§ WHAT YOU SHOULD DO:
Provide an exact copy of the lines from the beginning of the records through the line that includes "- Everything the", and of no others.

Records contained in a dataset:
%%

(** * js-message: the message pool of [globals/message.js]

    A shallow embedding of the [cMessagePool] class and of the
    [Synchronization] session built on it, and of the class [MessagePool] of
    the earlier module, followed by the properties of the specification that
    were checked against it and by further properties of the code.

    Conventions of the embedding.

    - A JavaScript function object is a reference; two references are the same
      function exactly when they are equal ([Function] below).  The body of an
      application callable is a straight-line sequence of calls of the pool's
      public methods ([Cmd]), chosen from the arguments it receives.
    - Everything the module does to the outside world is appended to a trace
      of [Effect]s: calls of the log function, applications of handlers,
      [postMessage] calls, [bindEvent] calls.
    - [oMessages] holds references into a store of arrays, because [recv]
      iterates over the array of a name while the handlers it applies can
      reach the same array through [this.oMessages[sMessage]].
    - The module-level conditional that defines [postMessage] is taken in its
      first branch ([platform.postMessage] is defined, as in a browser
      window).
    - The objects [oMessages] and [oMessagesOnce] are object literals used as
      maps from event names to arrays; a name they have no array for reads
      the member of that name inherited from [Object.prototype], if there is
      one ([inherited] below).
    - Text is kept in UTF-8; [aMessage[0]] on a string is its first UTF-16
      code unit ([first_unit] below). *)

From Stdlib Require Import ZArith Ascii String List Lia.
From stdpp Require Import base tactics option list gmap strings pretty.

Local Open Scope string_scope.
Local Open Scope list_scope.
Local Open Scope nat_scope.

(** ** JavaScript values that travel in messages *)

(** The values [JSON.parse] produces, and [undefined] (a missing argument or
    a missing property).  A number is kept as the text that denotes it. *)
#[warnings="-register-all"]
Inductive value : Type :=
| VUndefined
| VNull
| VBool (b : bool)
| VNum (lexeme : string)
| VStr (s : string)
| VArr (elems : list value)
| VObj (members : list (string * value)).

(** [s[0]] for a string that starts with byte [c0], followed by [rest]: the
    first UTF-16 code unit of the string, as a string.  A character up to
    U+007F is one byte, up to U+07FF two, up to U+FFFF three, and each of
    these is one code unit.  A character beyond U+FFFF is four bytes and two
    code units, the first of which is its high surrogate; a surrogate on its
    own is kept as the three bytes its code gives.  Bytes that start no
    character are taken one by one. *)
Definition first_unit (c0 : ascii) (rest : string) : string :=
  let b0 := N_of_ascii c0 in
  if (b0 <? 192)%N then String c0 ""
  else if (b0 <? 224)%N then String c0 (substring 0 1 rest)
  else if (b0 <? 240)%N then String c0 (substring 0 2 rest)
  else
    match rest with
    | String c1 (String c2 _) =>
        let hi := (55296 + (b0 mod 8) * 256 + (N_of_ascii c1 mod 64) * 4
                   + (N_of_ascii c2 mod 64) / 16 - 64)%N in
        String (ascii_of_N (224 + hi / 4096))
          (String (ascii_of_N (128 + (hi / 64) mod 64))
             (String (ascii_of_N (128 + hi mod 64)) ""))
    | _ => String c0 ""
    end.

(** [typeof v === 'string'] *)
Definition is_string (v : value) : bool :=
  match v with VStr _ => true | _ => false end.

(** Truthiness of [v] for the values above, except that every number counts
    as truthy; the module tests truthiness only in [aMessage[0] || null],
    whose result is then required to be a string. *)
Definition truthy (v : value) : bool :=
  match v with
  | VUndefined | VNull => false
  | VBool b => b
  | VStr s => negb (String.eqb s "")
  | VNum _ | VArr _ | VObj _ => true
  end.

(** The last member named [k] of an object literal, as [JSON.parse] keeps
    it. *)
Fixpoint member (k : string) (kv : list (string * value)) : option value :=
  match kv with
  | [] => None
  | (k', v) :: kv' =>
      match member k kv' with
      | Some v' => Some v'
      | None => if String.eqb k k' then Some v else None
      end
  end.

(** ** Function references *)

Inductive Function : Type :=
| FnUser (id : nat)      (* a callable of the application *)
| FnPing                 (* cMessagePool: this.evPing = this.onPing.bind(this) *)
| FnPong (session : nat) (* Synchronization: this.evPong = this.onPong.bind(this) *)
| FnSync (session : nat) (* Synchronization: this.evSync = this.onSync.bind(this) *).

#[global] Instance Function_eq_dec : EqDecision Function.
Proof. solve_decision. Defined.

%%

§ ANSWER SPACE:
(** * js-message: the message pool of [globals/message.js]

    A shallow embedding of the [cMessagePool] class and of the
    [Synchronization] session built on it, and of the class [MessagePool] of
    the earlier module, followed by the properties of the specification that
    were checked against it and by further properties of the code.

    Conventions of the embedding.

    - A JavaScript function object is a reference; two references are the same
      function exactly when they are equal ([Function] below).  The body of an
      application callable is a straight-line sequence of calls of the pool's
      public methods ([Cmd]), chosen from the arguments it receives.
    - Everything the module does to the outside world is appended to a trace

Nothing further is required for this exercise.